Here are two key paragraphs from the amicus brief's introduction:

Only Congress has the power to lay and to collect taxes for the general welfare of all Americans. Regardless of the public policy that it seeks to advance, Congress cannot delegate this power to the FCC or any other executive branch agency. Yet that is exactly what Congress did when it enacted the Telecommunications Act of 1996 to create a universal service program for the Commission to raise revenue however it sees fit "for the protection of the public interest" in seeking to provide greater access to telecommunications services. 47 U.S.C. § 254(b)(7). 

 

The Constitution does not permit Congress to circumvent the legislative process by allowing an independent agency (guided by a private company owned by an industry trade group) to raise and to spend however much money it wants every quarter for "universal service" at the expense of every American who pays a monthly phone bill. Elected representatives of the people, not the Federal Communications Commission, must be responsible for making the difficult decisions to raise the revenue that funds this program. 

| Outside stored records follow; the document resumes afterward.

Definition getCliffDates (streams : list ProjectionStream) : list (option Z) :=
  stable_sort time_le
    (flat_map (fun s => map (fun t => TimeClip (dmul t (dint 1000))) (default [] (cliffDates s))) streams).

(** ** The chart *)

Record ChartStream := {
  ch_sender : string;
  ch_tokenSymbol : string;
  ch_ratePerSecond : double;
  ch_startTime : double; (* seconds *)
  ch_endTime : option double
}.

Record DailyFlow := { df_date : Z; df_incoming : double; df_outgoing : double; net : double; cumulativeNet : double }.

Definition flows_on (tokenFilter : string) (s : ChartStream) (date : Z) : bool :=
  (bool_decide (tokenFilter = "all"%string) || bool_decide (ch_tokenSymbol s = tokenFilter)) &&
  match TimeClip (dmul (ch_startTime s) (dint 1000)) with Some t => t <=? date | None => false end &&
  match ch_endTime s with
  | Some e =>
      negb (number_truthy e) || match TimeClip (dmul e (dint 1000)) with Some t => date <=? t | None => false end
  | None => true
  end.

Definition flow_sum (keep : ChartStream -> bool) (streams : list ChartStream) : double :=
  fold_left (fun sum s => if keep s then dadd sum (dmul (ch_ratePerSecond s) (dint 86400)) else sum) streams (dint 0).

Section chart.
Context (streams : list ChartStream) (userPublicKey : option string) (tokenFilter : string).

Definition pays (s : ChartStream) : bool := bool_decide (Some (ch_sender s) = userPublicKey).

Definition day_of_chart (date : Z) : double * double :=
  (flow_sum (fun s => flows_on tokenFilter s date && negb (pays s)) streams,
   flow_sum (fun s => flows_on tokenFilter s date && pays s) streams).

Fixpoint daily_flows (midnight : nat -> Z) (n i : nat) (cumulative : double) : list DailyFlow :=
  match n with
  | O => []
  | S n =>
      let '(received, paid) := day_of_chart (midnight i) in
      let net := dsub received paid in
      let cumulative := dadd cumulative net in
      {| df_date := midnight i; df_incoming := received; df_outgoing := paid; net := net;
         cumulativeNet := cumulative |} :: daily_flows midnight n (S i) cumulative
  end.

Definition dailyFlows (midnight : nat -> Z) (days : nat) : list DailyFlow := daily_flows midnight days 0 (dint 0).
End chart.

Record Summary := { totalIncoming : double; totalOutgoing : double; totalNet : double; netFlowPerDay : double; isPositive : bool }.

Definition summary (flows : list DailyFlow) (days : Z) : Summary :=
  let totalIncoming := dsum (map df_incoming flows) in
  let totalOutgoing := dsum (map df_outgoing flows) in
  let totalNet := dsub totalIncoming totalOutgoing in
  {| totalIncoming := totalIncoming; totalOutgoing := totalOutgoing; totalNet := totalNet;
     netFlowPerDay := ddiv_pos totalNet days; isPositive := dleb (dint 0) totalNet |}.

Definition minCumulative (flows : list DailyFlow) : double := fold_right Math_min (dint 0) (map cumulativeNet flows).
Definition maxCumulative (flows : list DailyFlow) : double := fold_right Math_max (dint 0) (map cumulativeNet flows).

Definition normalize (value min max : double) : double :=
  let difference := dsub max min in
  let range := if number_truthy difference then difference else dint 1 in
  dmul (ddiv (dsub value min) range) (dint 100).

(** The height of a point of the line, from the top. *)
Definition height (flows : list DailyFlow) (flow : DailyFlow) : double :=
  dsub (dint 100) (normalize (cumulativeNet flow) (minCumulative flows) (maxCumulative flows)).

(** * The projected cash flow and its chart

    A projection has a point per day; its balance never rises nor goes below
    zero and what it projects never falls.  Every point of the chart's line lies
    inside its frame, rounding included. *)

Local Open Scope Z_scope.

(** ** Sums stay within bounds *)

Lemma within_number B x : within B x -> is_NaN x = false.
Proof. intros H. apply finite_number, (within_finite _ _ H). Qed.

Lemma within_neg B x : within B x -> within B (dneg x).
Proof.
  intros H. destruct (within_finite _ _ H) as [a ->]. destruct H as [H1 H2]. unfold within, dle, dint in *. simpl in *.
  rewrite Z.leb_le in *. lia.
Qed.

Lemma dneg_dneg x : dneg (dneg x) = x.
Proof. destruct x as [|[]|t]; simpl; try done. f_equal. lia. Qed.

Lemma within_add B C x y : B + C <= 2 ^ 53 -> 0 <= B -> 0 <= C -> within B x -> within C y -> within (B + C) (dadd x y).
Proof.
  intros HBC HB HC Hx Hy. rewrite <- (dneg_dneg y). apply within_sub; auto using within_neg.
Qed.

Lemma within_dmul B k x : 0 <= B -> 0 <= k -> B * k <= 2 ^ 53 -> within B x -> within (B * k) (dmul x (dint k)).
Proof.
  intros HB Hk HBk H. pose proof (within_finite _ _ H) as Hf. destruct H as [H1 H2].
  assert (Hn : nonneg (dint k)) by (unfold nonneg, dle; rewrite dleb_dint; lia).
  split.
  - rewrite <- Z.mul_opp_l, <- dmul_dint by lia. apply dmul_mono; auto using finite_dint.
  - rewrite <- dmul_dint by lia. apply dmul_mono; auto using finite_dint.
Qed.

(** Steps that each add at most [C], or nothing. *)
Lemma fold_within {A} (step : double -> A -> double) C l B acc :
  0 <= C -> 0 <= B -> B + C * Z.of_nat (length l) <= 2 ^ 53 ->
  (forall acc x, In x l -> step acc x = acc \/ exists y, step acc x = dadd acc y /\ within C y) ->
  within B acc -> within (B + C * Z.of_nat (length l)) (fold_left step l acc).
Proof.
  intros HC. revert B acc. induction l as [|x l IH]; intros B acc HB Hb Hstep Hacc; cbn [length fold_left] in *.
  { by replace (B + C * Z.of_nat 0) with B by lia. }
  replace (B + C * Z.of_nat (S (length l))) with (B + C + C * Z.of_nat (length l)) by lia.
  apply IH; try lia.
  - intros. apply Hstep. by right.
  - destruct (Hstep acc x (or_introl eq_refl)) as [-> | (y & -> & Hy)].
    + apply (within_le B); [lia|done].
    + apply within_add; auto; lia.
Qed.

(** Adding what is not positive does not raise a double. *)
Lemma dadd_le B x y : B <= 2 ^ 53 -> is_double x -> within B x -> finite y -> dle y (dint 0) -> dle (dadd x y) x.
Proof.
  intros HB Hr Hx [b ->] Hy. destruct (within_finite _ _ Hx) as [a ->]. apply (within_le B (2 ^ 53) _ HB) in Hx.
  destruct Hx as [H1 H2]. unfold dle, dint, is_double in *. simpl in *. rewrite Z.leb_le in *.
  pose proof TICK_pos. assert (2 ^ 53 < 2 ^ 1024) by (apply Z.pow_lt_mono_r; lia).
  pose proof (of_ticks_exact a 1 ltac:(lia) Hr ltac:(nia)) as He. rewrite Z.mul_1_r in He.
  pose proof (of_ticks_mono (a + b) a 1 ltac:(lia) ltac:(lia)) as Hm. by rewrite He in Hm.
Qed.

Lemma within_between B x y : within B y -> dle (dint 0) x -> dle x y -> 0 <= B -> within B x.
Proof.
  intros [_ H] H0 Hxy HB. split; eapply dle_trans; eauto. unfold dle. rewrite dleb_dint. lia.
Qed.

(** ** Projection *)

(** What the streams of a portfolio hold, within what a double adds up exactly. *)
Record modest (streams : list ProjectionStream) : Prop := {
  md_streams : (length streams <= 1024)%nat;
  md_rate : forall s, In s streams -> within (2 ^ 26) (ratePerSecond s);
  md_deposited : forall s, In s streams -> within (2 ^ 41) (deposited s);
  md_withdrawn : forall s, In s streams -> within (2 ^ 41) (withdrawn s) /\ nonneg (withdrawn s)
}.

Section projection.
Context (streams : list ProjectionStream) (Hm : modest streams).

Lemma day_flow_number date : within (2 ^ 53) (day_flow streams date).
Proof.
  pose proof (md_streams _ Hm). unfold day_flow.
  apply (within_le (0 + 2 ^ 26 * 86400 * Z.of_nat (length streams))); [lia|].
  apply fold_within; try lia; [|apply within_dint; lia].
  intros acc s Hs. case_match; [by left|right]. pose proof (md_rate _ Hm s Hs) as Hr.
  assert (within (2 ^ 26 * 86400) (dmul (ratePerSecond s) (dint 86400))) by (apply within_dmul; auto; lia).
  case_match; eauto using within_neg.
Qed.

The amicus brief argues that the "contribution" mandated by Section 254 of the Communications Act is functionally a tax and that Congress's delegation of broad regulatory power to the Universal Service Administrative Company (USAC) – a private corporation – raises serious structural separation-of-power issues. As the brief states: 

The Company now rakes in nearly $10 billion each year in 'contributions' (ultimately borne by consumers), which it then disburses to libraries, schools, rural areas, and carriers providing services in high-cost areas... Yet Congress provided no direction as to how either the FCC or the Universal Service Administrative Company should calculate rates for service providers or how much money should be collected and distributed each year. 

As mentioned above, the amicus brief also argues that "[t]he major questions doctrine forecloses any interpretation of Section 254 that would allow the FCC to collect and to spend billions of dollars every year as it sees fit."

 

The amicus brief in Consumers' Research v. FCC is available for reading here. And thank you to the Competitive Enterprise Institute and their legal counsel. 

 

For more on the constitutional problems with the universal service regime, see FSF President Randy May's November 2021 Perspectives from FSF Scholars, "A Nondelegation Doctrine Challenge to the FCC's Universal Service Regime," as well as our April 2021 Perspectives, "Congress Should Put Universal Service on a Firmer Constitutional Foundation." Additionally, the Free State Foundation filed comments in February 2022 and reply comments in March of this year in the FCC's proceeding for its upcoming Report on the Future of the Universal Service Fund.